Demon #7 - I'm Not Worthy
For a woman with self-esteem to spare, I have to wonder how much of my
self-acceptance is actually resignation, and how much is genuine. I've
skated through life as the rather undistinguished middle child in a
family of ambitious dreamers. With only 18 months separating my older
sister and I, my identity has always been tied to hers, and early on, I
set out to distinguish myself from her many accomplishments. On
meeting friends of my parents for the first time:
"Are you the pianist?"
"No, that's my sister."
"Are you the singer?"
"Also my sister."
"You must be the one that is great with languages!"
"Nope, my sister is really great at French and Spanish, though."

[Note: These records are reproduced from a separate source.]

(* ===== verification/TaskPool.v ===== *)
(** * The task pool ([src/ms_framework/msf_task_pool_new.go])

    The pool counts the tasks that were produced and have not ended.  Its
    channels and the work of its goroutines are part of the process ([World],
    [SimpleRpc.worker_step], [SimpleRpc.separate_step]); here is that the count
    is right whatever the process does, and that stopping waits for exactly the
    tasks that are left. *)

From S2P Require Import Prelude Utils Wire Msgpack LoadBalancer CallbackMgr RemoteMgr World SimpleRpc TcpServer Gate.
From S2P Require Import System.

Local Open Scope Z_scope.

Definition coroutinesSize : Z := 500.

Definition StartTaskPool : TaskPool := mkTaskPool [] 0 [].

Definition Size (p : TaskPool) : Z := pool_size p.

(** The size [Monitor] warns of, once a second. *)
Definition Monitor (p : TaskPool) : option Z := if Size p =? 0 then None else Some (Size p).

(** [StopTaskPool] waits while this holds. *)
Definition StopTaskPool_waits (p : TaskPool) : bool := negb (0 =? Size p).

(** The tasks that were produced and have not ended. *)
Definition pending (p : TaskPool) : nat := (length (taskCh p) + length (separateCh p))%nat.

(** The counter is the number of these tasks, as an [int32]. *)
Definition counted (extra : nat) (p : TaskPool) : Prop := pool_size p = i32 (Z.of_nat (pending p + extra)).

Lemma i32_zero n : Z.of_nat n < 2 ^ 32 → i32 (Z.of_nat n) = 0 ↔ n = 0%nat.
Proof.
  intros Hn. unfold i32, swrap. cbn [Z.sub]. split; [|by intros ->]. intros H.
  assert ((Z.of_nat n + 2 ^ 31) mod 2 ^ 32 = 2 ^ 31) as Hm by (change (32 - 1) with 31 in H; lia).
  apply (f_equal (λ x, (x - 2 ^ 31) mod 2 ^ 32)) in Hm. rewrite Zminus_mod_idemp_l in Hm.
  replace (Z.of_nat n + 2 ^ 31 - 2 ^ 31) with (Z.of_nat n) in Hm by lia.
  rewrite Z.mod_small, Z.sub_diag in Hm by lia. change (0 mod 2 ^ 32) with 0 in Hm. lia.
Qed.

#[local] Set Default Proof Using "Type*".

Section TaskPool.
  Context {MP : Msgpack} {B A : Type} {HS : HandlerSig B} {BU : Business B A} {PR : Program B A}.
  Context (RECV_BUF_MAX_LEN : Z).

Implicit Types w : World B A.

(** Handlers do not touch the pool. *)
#[export] Instance pool_framed (Q : TaskPool → Prop) : Framed (λ w, Q (w_pool w)).
Proof.
  split.
  - by intros w w' Hw _ _ _ _ _ _ ->.
  - intros i c wt t w Hw. unfold AddCb. by destruct (AddCallBack _ _ _ _ _ _).
  - intros i w Hw. unfold GetCb. by destruct (GetCallBack _ _) as [[]| |].
  - intros i o c w Hw. unfold ChoiceRemoteW. by destruct (ChoiceRemote _ _ _ _) as [[]| |].
  - by intros p f _ w Hw.
  - intros w Hw. unfold balance_client. by destruct (bal_pick _) as [[]| |].
Qed.

Lemma length_delete_lookup {X} (l : list X) i x : l !! i = Some x → length l = S (length (delete i l)).
Proof. intros H. pose proof (lookup_lt_Some _ _ _ H). rewrite length_delete by by eexists. lia. Qed.

#[export] Instance pool_inv : ProcessInv RECV_BUF_MAX_LEN (λ _, True) (λ w, counted 0 (w_pool w)).
Proof.
  split.
  - apply (pool_framed (counted 0)).
  - intros t w Hw. unfold counted, pending in *. cbn. rewrite Hw, i32_add, length_app. cbn. f_equal. lia.
  - intros t w Hw. unfold counted, pending in *. cbn. rewrite Hw, i32_add, length_app. cbn. f_equal. lia.
  - intros c _ w Hw. unfold accept_register. by destruct (stop (w_tcp w)).
  - by intros connID w Hw.
  - by intros w r rm Hw _ _.
  - by intros w op rm Hw _ _.
  - intros w Hw. unfold CallbackTick. by destruct (recv_Tick _ _) as [[]| |].
  - intros w Hw _. unfold Stop. by destruct (stop (w_tcp w)).
  - intros w i t Hw Ht. exists (λ w, counted 1 (w_pool w)). split; [apply (pool_framed (counted 1))|]. split.
    + unfold counted, pending in *. cbn. rewrite Hw. f_equal. pose proof (length_delete_lookup _ _ _ Ht). lia.
    + intros w' Hw'. unfold counted, pending in *. cbn. rewrite Hw', <- Z.add_opp_r, i32_add. f_equal. lia.
  - intros w t ts Hw Ht. exists (λ w, counted 1 (w_pool w)). split; [apply (pool_framed (counted 1))|]. split.
    + unfold counted, pending in *. cbn. rewrite Hw, Ht. f_equal. cbn. lia.
    + intros w' Hw'. unfold counted, pending in *. cbn. rewrite Hw', <- Z.add_opp_r, i32_add. f_equal. lia.
Qed.

(** The goroutines run the tasks that are left: each worker step takes the oldest
    task of the channel. *)
Definition drain (p : TaskPool) : list event :=
  replicate (length (taskCh p)) (EvWorker 0) ++ replicate (length (separateCh p)) EvSeparate.

Abbreviation run := (foldM (step (B := B) (A := A) RECV_BUF_MAX_LEN)).

(** A task that is taken and run. *)
Lemma run_taken t q w w' :
  busi_ends (B := B) (A := A) →
  let r := final ((_ ← run_task t; modify pool_done) (set_pool q w)) in
  r ≠ OutOfFuel ∧ (r = Ok w' → taskCh (w_pool w') = taskCh q ∧ separateCh (w_pool w') = separateCh q).
Proof.
  intros Hb r. pose proof (run_task_ends t Hb (set_pool q w)) as He.
  pose proof (keep_run_task (λ w, w_pool w = q) (FP := pool_framed (λ p, p = q)) t (set_pool q w) eq_refl) as Hk.
  unfold r, mbind, M_bind. destruct (run_task t (set_pool q w)) as [[] w2]; cbn in *; [|done..].
  split; [done|]. intros [= <-]. cbn. by rewrite Hk.
Qed.

Lemma drain_workers n : busi_ends (B := B) (A := A) → ∀ w, length (taskCh (w_pool w)) = n →
  run (replicate n (EvWorker 0)) w ≠ OutOfFuel ∧
  ∀ w', run (replicate n (EvWorker 0)) w = Ok w' →
    taskCh (w_pool w') = [] ∧ separateCh (w_pool w') = separateCh (w_pool w).
Proof.
  intros Hb. induction n as [|n IH]; intros w Hn; cbn [replicate foldM].
  { split; [done|]. intros w' [= <-]. by rewrite <- length_zero_iff_nil. }
  cbn [step]. unfold worker_step. destruct (taskCh (w_pool w)) as [|t ts] eqn:E; [done|]. cbn [lookup list_lookup delete list_delete].
  set (q := mkTaskPool ts _ _). pose proof (λ w', run_taken t q w w' Hb) as Hr. cbn beta zeta in Hr.
  destruct (final _) as [w1| |]; [|by split|by destruct (Hr w)].
  destruct (proj2 (Hr w1) eq_refl) as [H1 H2]. change (taskCh q) with ts in H1.
  destruct (IH w1) as [Ho Hk]; [rewrite H1; cbn in Hn; lia|]. split; [exact Ho|].
  intros w' Hw'. destruct (Hk w' Hw') as [-> ->]. by rewrite H2.
Qed.

Lemma drain_separate n : busi_ends (B := B) (A := A) → ∀ w, length (separateCh (w_pool w)) = n →
  run (replicate n EvSeparate) w ≠ OutOfFuel ∧
  ∀ w', run (replicate n EvSeparate) w = Ok w' →
    separateCh (w_pool w') = [] ∧ taskCh (w_pool w') = taskCh (w_pool w).
Proof.
  intros Hb. induction n as [|n IH]; intros w Hn; cbn [replicate foldM].
  { split; [done|]. intros w' [= <-]. by rewrite <- length_zero_iff_nil. }
  cbn [step]. unfold separate_step. destruct (separateCh (w_pool w)) as [|t ts] eqn:E; [done|].
  set (q := mkTaskPool _ _ ts). pose proof (λ w', run_taken t q w w' Hb) as Hr. cbn beta zeta in Hr.
  destruct (final _) as [w1| |]; [|by split|by destruct (Hr w)].
  destruct (proj2 (Hr w1) eq_refl) as [H1 H2]. change (separateCh q) with ts in H2.
  destruct (IH w1) as [Ho Hk]; [rewrite H2; cbn in Hn; lia|]. split; [exact Ho|].
  intros w' Hw'. destruct (Hk w' Hw') as [-> ->]. by rewrite H1.
Qed.

Lemma run_drain w :
  busi_ends (B := B) (A := A) →
  run (drain (w_pool w)) w ≠ OutOfFuel ∧ ∀ w', run (drain (w_pool w)) w = Ok w' → pending (w_pool w') = 0%nat.
Proof.
  intros Hb. unfold drain. rewrite foldM_app.
  destruct (drain_workers _ Hb w eq_refl) as [Ho Hw].
  destruct (run (replicate _ (EvWorker 0)) w) as [w1| |]; [|by split|done].
  destruct (Hw w1 eq_refl) as [H1 H2]. cbn [mbind result_bind].
  destruct (drain_separate _ Hb w1 eq_refl) as [Ho' Hs]. rewrite H2 in Ho', Hs. split; [done|].
  intros w' Hw'. destruct (Hs w' Hw') as [H3 H4]. unfold pending. by rewrite H3, H4, H1.
Qed.

(** C22 Stopping the task pool.  Whatever a process does, its pool counts exactly
    the tasks that were produced and have not ended; so, as long as fewer than
    2^32 are waiting, [StopTaskPool] goes on waiting exactly while there is such
    a task.  And it does not wait for ever: if the program's handlers end, the
    goroutines run the tasks that are left, each to its end, and unless one of
    them panics, after which there is no process, [StopTaskPool] then returns. *)
Theorem pool_stops (evs : list event) w0 w :
  busi_ends (B := B) (A := A) → w_pool w0 = StartTaskPool →
  run evs w0 = Ok w → Z.of_nat (pending (w_pool w)) < 2 ^ 32 →
  (StopTaskPool_waits (w_pool w) = true ↔ (0 < pending (w_pool w))%nat) ∧
  run (drain (w_pool w)) w ≠ OutOfFuel ∧
  ∀ w', run (drain (w_pool w)) w = Ok w' → StopTaskPool_waits (w_pool w') = false.
Proof.
  intros Hb H0 Hr Hlt.
  assert (counted 0 (w_pool w)) as Hc.
  { apply (keep_steps RECV_BUF_MAX_LEN (λ _, True) (λ w, counted 0 (w_pool w)) evs w0 w); [by rewrite H0| |done].
    by apply Forall_true. }
  destruct (run_drain w Hb) as [Ho Hd].
  assert (∀ w', counted 0 (w_pool w') → Z.of_nat (pending (w_pool w')) < 2 ^ 32 →
    StopTaskPool_waits (w_pool w') = true ↔ (0 < pending (w_pool w'))%nat) as Hwait.
  { intros w' Hc' Hl. unfold StopTaskPool_waits, Size. rewrite Hc', Nat.add_0_r.
    pose proof (i32_zero _ Hl). destruct (Z.eqb_spec 0 (i32 (Z.of_nat (pending (w_pool w'))))); cbn; split; intros; lia || done. }
  split; [by apply Hwait|]. split; [done|]. intros w' Hw'. apply not_true_is_false. intros Ht.
  apply Hwait in Ht.
  - rewrite (Hd w' Hw') in Ht. lia.
  - apply (keep_steps RECV_BUF_MAX_LEN (λ _, True) (λ w, counted 0 (w_pool w)) (drain (w_pool w)) w w'); [done| |done].
    by apply Forall_true.
  - rewrite (Hd w' Hw'). lia.
Qed.

End TaskPool.

(** ** Witness: service B with two calls waiting *)
Module PoolDemo.
Import ServiceB.

#[local] Existing Instance ref_msgpack.

Definition demo_call : bytes := frame (RpcEncode MSG_G2S_RPC_CALL [GUint32 1; GBytes (RpcEncode "rpc_b" [GUint32 7])]).
Definition demo_ordered : bytes :=
  frame (RpcEncode MSG_G2S_RPC_CALL_ORDERED [GUint32 2; GBytes (RpcEncode "rpc_b" [GUint32 8])]).

(** The service accepts a gate and reads two calls from it. *)
Definition pool_events : list event :=
  [EvAccept demo_gate; EvRead 1 (ReadOK demo_call); EvRead 1 (ReadOK demo_ordered)].

Definition pool_world : World handlers () :=
  init_world (mkGlobalConfig "ns" "ServiceB") SERVER_IDENTITY_SERVICE "10.0.0.1:8001"
    (StopRcpHandlerRegist (from_ok (mkSimpleRpcMgr ∅ ∅ false) regist_handlers)) ().

Definition pool_after : World handlers () := from_ok pool_world (foldM (step 64) pool_events pool_world).

Lemma pool_stops_witness :
  StopTaskPool_waits (w_pool pool_after) = true ∧
  ∃ w', foldM (step 64) (drain (w_pool pool_after)) pool_after = Ok w' ∧ StopTaskPool_waits (w_pool w') = false.
Proof.
  assert (foldM (step 64) pool_events pool_world = Ok pool_after) as E by (apply ran_ok; vm_compute; reflexivity).
  destruct (pool_stops 64 pool_events pool_world pool_after service_b_ends eq_refl E) as (Hw & _ & Hd).
  - vm_compute. reflexivity.
  - split; [apply Hw; vm_compute; lia|]. eexists.
    assert (foldM (step 64) (drain (w_pool pool_after)) pool_after =
      Ok (from_ok pool_after (foldM (step 64) (drain (w_pool pool_after)) pool_after))) as E'
      by (apply ran_ok; vm_compute; reflexivity).
    split; [exact E'|apply (Hd _ E')].
Defined.

End PoolDemo.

"Oh. Well, what do YOU do?"
What I did was the bare minimum. I liked flying under the radar, free
to read and doodle and play music half-assed. I was free of the
spotlight, and it was great. I didn't have the same expectations
placed on me as my sister, and I have never (conciously) begrudged her
a moment of glory. Because she works damn hard for everything she has
attained - much harder than I've ever worked in my entire life. Except
maybe giving birth, and that was mostly involuntary. And with good
drugs.
I have never felt less-than. I'm pretty, funny, warm, intuitive, and
modest. (Hah!) But I also feel like I hide behind my averageness. I'm
used to having other people standing in the spotlight. I'm a natural
comedic sidekick. I don't have to be the wittiest or the prettiest. I
don't have to be the thin one, because no one is looking at me,
anyway.
After the birth of my first child, I noticed that people stopped looking at me and talking to me. I became a mom
and I breathed a sigh of relief. I was happy to sink into that
anonymous role. But as the years have passed, I've allowed that whole
"no one notices me, anyway" mentality to make it okay to be fat. I'm
still pretty, funny, warm, intuitive (and modest) and I'm still fat.

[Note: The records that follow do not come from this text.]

Fixpoint push_docs (docs : list (bytes * PushRecord)) : M W () :=
  match docs with
  | [] => mret ()
  | (objID, r) :: docs =>
      _ ← PushToGate (d_clientID r) (d_type r) (d_pushMsg r) objID;
      push_docs docs
  end.

Definition mongo_find (clientID : string) : M W (option (list (bytes * PushRecord))) := λ w,
  match myMongo (w_app w) with
  | None => (Panic NilDereference, w)
  | Some d => (Ok (find_state d clientID PUSH_RECORD_STATE_UNARRIVE), w)
  end.

Definition RpcPushRestore_Process (clientID : string) : M W () :=
  docs ← mongo_find clientID;
  match docs with
  | None => mret ()
  | Some docs => push_docs docs
  end.

(** [onTcpAccept]: ask the gate for its address. *)
Definition onTcpAccept (p : option positive) : M W () :=
  c ← deref_client p;
  msg ← lift_result (MessageEncode (RpcEncode MSG_P2G_REQ_LISTENADDR []));
  _ ← MessageSend (Some (c_conn c)) msg;
  mret ().

Definition push_process (h : PushHandler) (session : positive) (args : list goval) : M (list goval * W) () :=
  match h, args with
  | RpcRspListenAddrHandler, [GStr addr] => liftW (RpcRspListenAddr_Process addr session)
  | RpcS2PPushHandler, [GStr cid; GStr typ; GBool safe; GBytes msg] =>
      liftW (RpcS2PPush_Process (mkS2PPushReq cid typ safe msg))
  | RpcPushReplyHandler, [GBytes pid] => liftW (RpcPushReply_Process pid)
  | RpcPushRestoreHandler, [GStr cid] => liftW (RpcPushRestore_Process cid)
  | _, _ => throw TypeAssertion
  end.

#[export] Instance push_service_sig : HandlerSig PushHandler := {|
  busi_req h :=
    match h with
    | RpcRspListenAddrHandler => Some [("Addr", TString)]
    | RpcS2PPushHandler => Some [("ClientID", TString); ("Typ", TString); ("IsSafe", TBool); ("PushMsg", TBytes)]
    | RpcPushReplyHandler => Some [("Pid", TBytes)]
    | RpcPushRestoreHandler => Some [("ClientID", TString)]
    end;
  busi_rsp _ := None;
  busi_access h := match h with RpcPushReplyHandler | RpcPushRestoreHandler => true | _ => false end;
|}.

#[export] Instance push_service : Business PushHandler (PushApp R D) := {|
  busi_process _ := push_process;
  busi_accept := onTcpAccept;
|}.

Definition push_handlers : list (string * RpcHandler PushHandler) :=
  [(MSG_G2P_RSP_LISTENADDR, Busi RpcRspListenAddrHandler); (MSG_S2P_PUSH, Busi RpcS2PPushHandler);
   (MSG_PUSH_REPLY, Busi RpcPushReplyHandler); (MSG_PUSH_RESTORE, Busi RpcPushRestoreHandler)].

Lemma keep_PushToGate (P : W → Prop) {FP : Framed P} clientID typ pushMsg pid :
  preserves P (PushToGate clientID typ pushMsg pid).
Proof.
  unfold PushToGate. destruct (push_key clientID typ) as [key|]; [|auto with preserves].
  apply preserves_bind; [intros w Hw; unfold redis_lookup; by destruct (pushRedis (w_app w))|].
  intros target. keep_program.
Qed.

#[export] Instance push_program : Program PushHandler (PushApp R D).
Proof.
  split.
  - intros P FP proc h session args _. pose proof (keep_PushToGate P) as Hp.
    assert (∀ docs, preserves P (push_docs docs)) as Hd.
    { intros docs. induction docs as [|[pid r] docs IH]; cbn [push_docs]; keep_program. }
    assert (∀ r, preserves P (mongo_insert r)) as Hi.
    { intros r w Hw. unfold mongo_insert. destruct (myMongo (w_app w)) as [d|]; [|done].
      destruct (insert_one d r) as [o d']. by eapply framed_fields. }
    assert (∀ pid, preserves P (RpcPushReply_Process pid)) as Hr.
    { intros pid w Hw. unfold RpcPushReply_Process. destruct (myMongo (w_app w)); [|done]. by eapply framed_fields. }
    assert (∀ cid, preserves P (mongo_find cid)) as Hf.
    { intros cid w Hw. unfold mongo_find. by destruct (myMongo (w_app w)). }
    destruct h; cbn [busi_process push_service push_process]; repeat case_match; auto with preserves; apply keep_liftW;
      unfold RpcRspListenAddr_Process, RpcS2PPush_Process, RpcPushRestore_Process; keep_program.
  - intros P FP p. cbn. unfold onTcpAccept. keep_program.
Qed.

(** ** Pushing *)

(** The login of a client, as the push service sees it: redis names a gate and
    a connection there, and that gate is connected as [c]. *)
Record logged_in w (key gateAddr clientConnID : string) (c : Conn) : Prop := {
  li_redis : ∃ r, pushRedis (w_app w) = Some r ∧ redis_get r key = Some (gateAddr +:+ "/" +:+ clientConnID);
  li_addr : lacks "/"%char gateAddr = true;
  li_conn : lacks "/"%char clientConnID = true;
  li_gate : ∃ id p cl, gGateAddrMap (w_app w) !! gateAddr = Some id ∧ GetTcpClient id w = Some p ∧
    w_clients w !! p = Some cl ∧ c_conn cl = c;
  li_up : conn_fd c ∉ w_broken w;
}.

(** What the gate is sent. *)
Definition push_rpc (clientConnID : string) (pid : bytes) w (pushMsg : bytes) : bytes :=
  RpcEncode MSG_P2G_PUSH [GStr clientConnID; GBytes pid; GStr (Namespace (w_cfg w)); GBytes pushMsg].

Lemma PushToGate_ok clientID typ key pushMsg pid gateAddr clientConnID c w :
  push_key clientID typ = Some key → logged_in w key gateAddr clientConnID c →
  go_len (push_rpc clientConnID pid w pushMsg) ≤ MAX_PACKET_SIZE →
  PushToGate clientID typ pushMsg pid w =
    (Ok (), set_net (w_net w ++ [(c, frame (push_rpc clientConnID pid w pushMsg))]) w).
Proof.
  intros Hk [(r & Hr & Hg) Ha Hc (id & p & cl & Hid & Hp & Hcl & Hcn) Hb] Hlen. unfold PushToGate. rewrite Hk.
  rewrite (M_bind_ok _ _ _ (Some (gateAddr +:+ "/" +:+ clientConnID)) w)
    by (unfold redis_lookup; by rewrite Hr, Hg).
  change (gateAddr +:+ "/" +:+ clientConnID) with (gateAddr +:+ String "/"%char clientConnID).
  rewrite go_split_cons, go_split_lacks by done.
  rewrite (M_bind_ok _ _ _ gateAddr w), (M_bind_ok _ _ _ clientConnID w) by done.
  rewrite (M_bind_ok _ _ _ (Some id) w) by (unfold gets; by rewrite Hid).
  rewrite (M_bind_ok _ _ _ (Some p) w) by (unfold gets; by rewrite Hp).
  rewrite (M_bind_ok _ _ _ (Namespace (w_cfg w)) w) by done.
  fold (push_rpc clientConnID pid w pushMsg).
  rewrite (M_bind_ok _ _ _ (frame (push_rpc clientConnID pid w pushMsg)) w)
    by (unfold lift_result; by rewrite MessageEncode_spec).
  rewrite (M_bind_ok _ _ _ cl w) by (unfold deref_client; cbn; by rewrite Hcl).
  rewrite Hcn. by rewrite (M_bind_ok _ _ _ _ _ (MessageSend_ok c (frame (push_rpc clientConnID pid w pushMsg)) w ltac:(done) Hb)).
Qed.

The thing is, I am often out and about with no kids now. People look
me in the eye, and I wonder what they see when they look at me. In my
single, dancing at the club, size 4 wearing days, I loved to flirt and
be noticed. It was one of the first times in my life that people were
meeting me without knowing my siblings first, and I started to enjoy
the spotlight. I still get smiles and friendly conversation from
strangers, but I'm once again uncomfortable with extra attention.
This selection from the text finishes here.